### WHAT TO PRODUCE
Copying exactly, give the lines in the material below from the one with "let* from_block := parse_block_bound" to the one with "(** A filter", ends included, and nothing besides.

_ _ _

(** [src/src/query/parse.rs:L400-478] parse_query_item: one key of the item. *)
Definition parse_item_key (table : TableDescription) (alias : option Alias) (parsed : list (string * json) * list string)
    (field : string * json) : result (list (string * json) * list string) :=
  let '(filters, relations) := parsed in
  let '(key, val) := field in
  let snake_key := camel_to_snake key in
  let* _ := match as_array val with
    | Some values => ensure (Z.of_nat (length values) <=? MAX_IN_LIST) (EngineError RequestTooLarge)
    | None => Ok tt
    end in
  match assoc snake_key (declared_relations table alias) with
  | Some _ =>
      let* enabled := ok_or (as_bool_value val) (EngineError InvalidFilterValue) in
      Ok (filters, if enabled : bool then relations ++ [snake_key] else relations)
  | None =>
      let* _ := ensure (bool_decide (snake_key ∈ declared_filters table alias)) (EngineError UnknownFilter) in
      match alias ≫= fun alias => assoc snake_key (al_special_filters alias) with
      | Some (ColumnAlias column) => Ok (filters ++ [(column, val)], relations)
      | _ =>
          match assoc snake_key (rs_special_filters (request table)) with
          | Some _ => Ok (filters ++ [(snake_key, val)], relations)
          | None =>
              let* _ := ensure (bool_decide (is_Some (column table snake_key))) (EngineError UnknownFilter) in
              Ok (filters ++ [(snake_key, val)], relations)
          end
      end
  end.

(** [src/src/query/parse.rs:L480-490] parse_query_item: what the alias itself filters
    by. *)
Definition implicit_filters (alias : option Alias) : list (string * json) :=
  match alias with
  | Some alias => (fun e : string * list string => (e.1, JArray (JString <$> e.2))) <$> al_implicit_filters alias
  | None => []
  end.

(** [src/src/query/parse.rs:374-497] parse_query_item. *)
Definition parse_query_item (value : json) (table : TableDescription) (alias : option Alias) : result QueryItem :=
  let* obj := ok_or (as_object value) (EngineError MalformedRequest) in
  let* (filters, relations) := foldM (parse_item_key table alias) obj ([], []) in
  Ok {| qi_filters := filters ++ implicit_filters alias; qi_relations := relations; qi_alias := None |}.

(** [src/src/query/parse.rs:L220-234] parse_query: the table a request key reads, and
    the alias it reads it through. *)
Definition request_table (metadata : DatasetDescription) (key : string) : result (string * option (string * Alias)) :=
  match request_names metadata !! key with
  | Some table => Ok (table, None)
  | None =>
      match assoc key (dd_aliases metadata) with
      | Some alias => Ok (al_table alias, Some (key, alias))
      | None => Err (EngineError UnknownTable)
      end
  end.

(** [src/src/query/parse.rs:L212-257] parse_query: one key of the request. *)
Definition parse_request_key (metadata : DatasetDescription) (items : gmap string (list QueryItem)) (field : string * json) :
    result (gmap string (list QueryItem)) :=
  let '(key, value) := field in
  if bool_decide (key ∈ RESERVED_REQUEST_KEYS) then Ok items else
  let* (table_name, alias_entry) := request_table metadata key in
  let* table_desc := expect (Catalog.table metadata table_name) in
  let* arr := ok_or (as_array value) (EngineError MalformedRequest) in
  let* table_items := mapM_ok (fun item_value =>
    let* item := parse_query_item item_value table_desc (snd <$> alias_entry) in
    Ok {| qi_filters := qi_filters item; qi_relations := qi_relations item; qi_alias := fst <$> alias_entry |}) arr in
  Ok (<[table_name := default [] (items !! table_name) ++ table_items]> items).

(** [usize]'s sum over the tables. *)
Definition total_items (items : gmap string (list QueryItem)) : nat := sum_list (length <$> (map_to_list items).*2).

Section parse.
Context `{J : JsonParser} `{X : Xxh3} `{B : Base64}.

(** [src/src/query/parse.rs:L150-184] parse_query: the flag and the hash. *)
Definition parse_include_all_blocks (value : option json) : result bool :=
  match value with
  | None | Some JNull => Ok false
  | Some v => ok_or (as_bool_value v) (EngineError MalformedRequest)
  end.
Definition parse_parent_block_hash (value : option json) : result (option string) :=
  match value with
  | None | Some JNull => Ok None
  | Some v => let* hash := ok_or (as_str_value v) (EngineError MalformedRequest) in Ok (Some hash)
  end.

(** [src/src/query/parse.rs:124-279] parse_query. *)
Definition parse_query (json_bytes : list Z) (metadata : DatasetDescription) : result Query :=
  let* _ := ensure (Z.of_nat (length json_bytes) <=? MAX_REQUEST_BYTES) (EngineError RequestTooLarge) in
  let* raw := ok_or (from_slice json_bytes) (EngineError MalformedRequest) in
  let* obj := ok_or (as_object raw) (EngineError MalformedRequest) in
  let* dataset_type := ok_or (get_field obj "type" ≫= as_str_value) (EngineError UnknownDataset) in
  let* _ := ensure (bool_decide (dataset_type = dd_name metadata)) (EngineError UnknownDataset) in
  let* from_block := parse_block_bound (get_field obj "fromBlock") in
  let from_block := default 0 from_block in
  let* to_block := parse_block_bound (get_field obj "toBlock") in
  let* _ := match to_block with
    | Some to_ => ensure (from_block <=? to_) (EngineError InvalidBlockRange)
    | None => Ok tt
    end in
  let* include_all_blocks := parse_include_all_blocks (get_field obj "includeAllBlocks") in
  let* parent_block_hash := parse_parent_block_hash (get_field obj "parentBlockHash") in
  let* fields := parse_fields (get_field obj "fields") metadata (output_names metadata) in
  let* sets := parse_sets (get_field obj "sets") in
  let* items := foldM (parse_request_key metadata) obj ∅ in
  let* _ := ensure (total_items items <=? MAX_ITEM_REQUESTS)%nat (EngineError TooManyItemRequests) in
  Ok {| qu_from_block := from_block; qu_to_block := to_block; qu_include_all_blocks := include_all_blocks;
        qu_parent_block_hash := parent_block_hash; qu_fields := fields; qu_items := items; qu_sets := sets |}.
End parse.

(** ** What a parsed request is *)

(** What the parser relies on: a catalog names each table once, and its aliases are
    over its tables. *)
Record catalog_names_ok (metadata : DatasetDescription) : Prop := {
  cn_tables : NoDup (dd_tables metadata).*1;
  cn_aliases : forall key alias, assoc key (dd_aliases metadata) = Some alias -> is_Some (Catalog.table metadata (al_table alias));
}.

(** A filter a client sent: its list is short enough, its numbers in range, and it is
    one the surface it came through declares, by the name of the column the alias gives it, of a special
    filter or of a column. *)
Definition sent_filter (desc : TableDescription) (alias : option Alias) (filter : string * json) : Prop :=
  json_ok filter.2 /\ (forall values, as_array filter.2 = Some values -> Z.of_nat (length values) <= MAX_IN_LIST) /\
  ((exists key a, key ∈ declared_filters desc alias /\ alias = Some a /\ assoc key (al_special_filters a) = Some (ColumnAlias filter.1)) \/
   (filter.1 ∈ declared_filters desc alias /\
    (is_Some (assoc filter.1 (rs_special_filters (request desc))) \/ is_Some (column desc filter.1)))).

(** The surface an item came through: the table's own, or the alias it names. *)
Definition item_surface (metadata : DatasetDescription) (table : string) (desc : TableDescription) (named : option string) (alias : option Alias) : Prop :=
  match named with
  | None => alias = None /\ is_Some (td_request_surface desc)
  | Some key => exists a, alias = Some a /\ assoc key (dd_aliases metadata) = Some a /\ al_table a = table
  end.

Definition item_ok (metadata : DatasetDescription) (table : string) (item : QueryItem) : Prop :=
  exists desc alias, Catalog.table metadata table = Some desc /\ item_surface metadata table desc (qi_alias item) alias /\
    Forall (fun relation => is_Some (assoc relation (declared_relations desc alias))) (qi_relations item) /\
    exists sent, qi_filters item = sent ++ implicit_filters alias /\ Forall (sent_filter desc alias) sent.

Record query_ok (metadata : DatasetDescription) (query : Query) : Prop := {
  qo_range : forall to_, qu_to_block query = Some to_ -> qu_from_block query <= to_;
  qo_fields : forall table columns, qu_fields query !! table = Some columns ->
    exists desc, Catalog.table metadata table = Some desc /\ Forall (fun c => is_selectable_field desc c = true) columns;
  qo_items : forall table items, qu_items query !! table = Some items -> is_Some (Catalog.table metadata table) /\ Forall (item_ok metadata table) items;
  qo_sets : Forall (fun set : string * DeclaredSet => fuse8_sound (ds_fuse8 set.2)) (qu_sets query);
  qo_count : (total_items (qu_items query) <= MAX_ITEM_REQUESTS)%nat;
}.

Lemma collect_map_elem {A} (entries : list (string * A)) key a : collect_map entries !! key = Some a -> (key, a) ∈ entries.
Proof.
  unfold collect_map.
  assert (H : forall m : gmap string A, fold_left (fun m e => <[e.1 := e.2]> m) entries m !! key = Some a -> (key, a) ∈ entries \/ m !! key = Some a).
  { induction entries as [|[k x] entries IH]; intros m; cbn [fold_left]; [by right|]. intros [Hin|Hm]%IH; [left; by right|].
    cbn in Hm. destruct (decide (k = key)) as [->|Hne].
    - rewrite lookup_insert_eq in Hm. injection Hm as ->. left. by left.
    - rewrite lookup_insert_ne in Hm by done. by right. }
  intros [|E]%H; [done|]. by rewrite lookup_empty in E.
Qed.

_ _ _

### OUTPUT OF THE TASK
  let* from_block := parse_block_bound (get_field obj "fromBlock") in
  let from_block := default 0 from_block in
  let* to_block := parse_block_bound (get_field obj "toBlock") in
  let* _ := match to_block with
    | Some to_ => ensure (from_block <=? to_) (EngineError InvalidBlockRange)
    | None => Ok tt
    end in
  let* include_all_blocks := parse_include_all_blocks (get_field obj "includeAllBlocks") in
  let* parent_block_hash := parse_parent_block_hash (get_field obj "parentBlockHash") in
  let* fields := parse_fields (get_field obj "fields") metadata (output_names metadata) in
  let* sets := parse_sets (get_field obj "sets") in
  let* items := foldM (parse_request_key metadata) obj ∅ in
  let* _ := ensure (total_items items <=? MAX_ITEM_REQUESTS)%nat (EngineError TooManyItemRequests) in
  Ok {| qu_from_block := from_block; qu_to_block := to_block; qu_include_all_blocks := include_all_blocks;
        qu_parent_block_hash := parent_block_hash; qu_fields := fields; qu_items := items; qu_sets := sets |}.
End parse.

(** ** What a parsed request is *)

(** What the parser relies on: a catalog names each table once, and its aliases are
    over its tables. *)
Record catalog_names_ok (metadata : DatasetDescription) : Prop := {
  cn_tables : NoDup (dd_tables metadata).*1;
  cn_aliases : forall key alias, assoc key (dd_aliases metadata) = Some alias -> is_Some (Catalog.table metadata (al_table alias));
}.

(** A filter a client sent: its list is short enough, its numbers in range, and it is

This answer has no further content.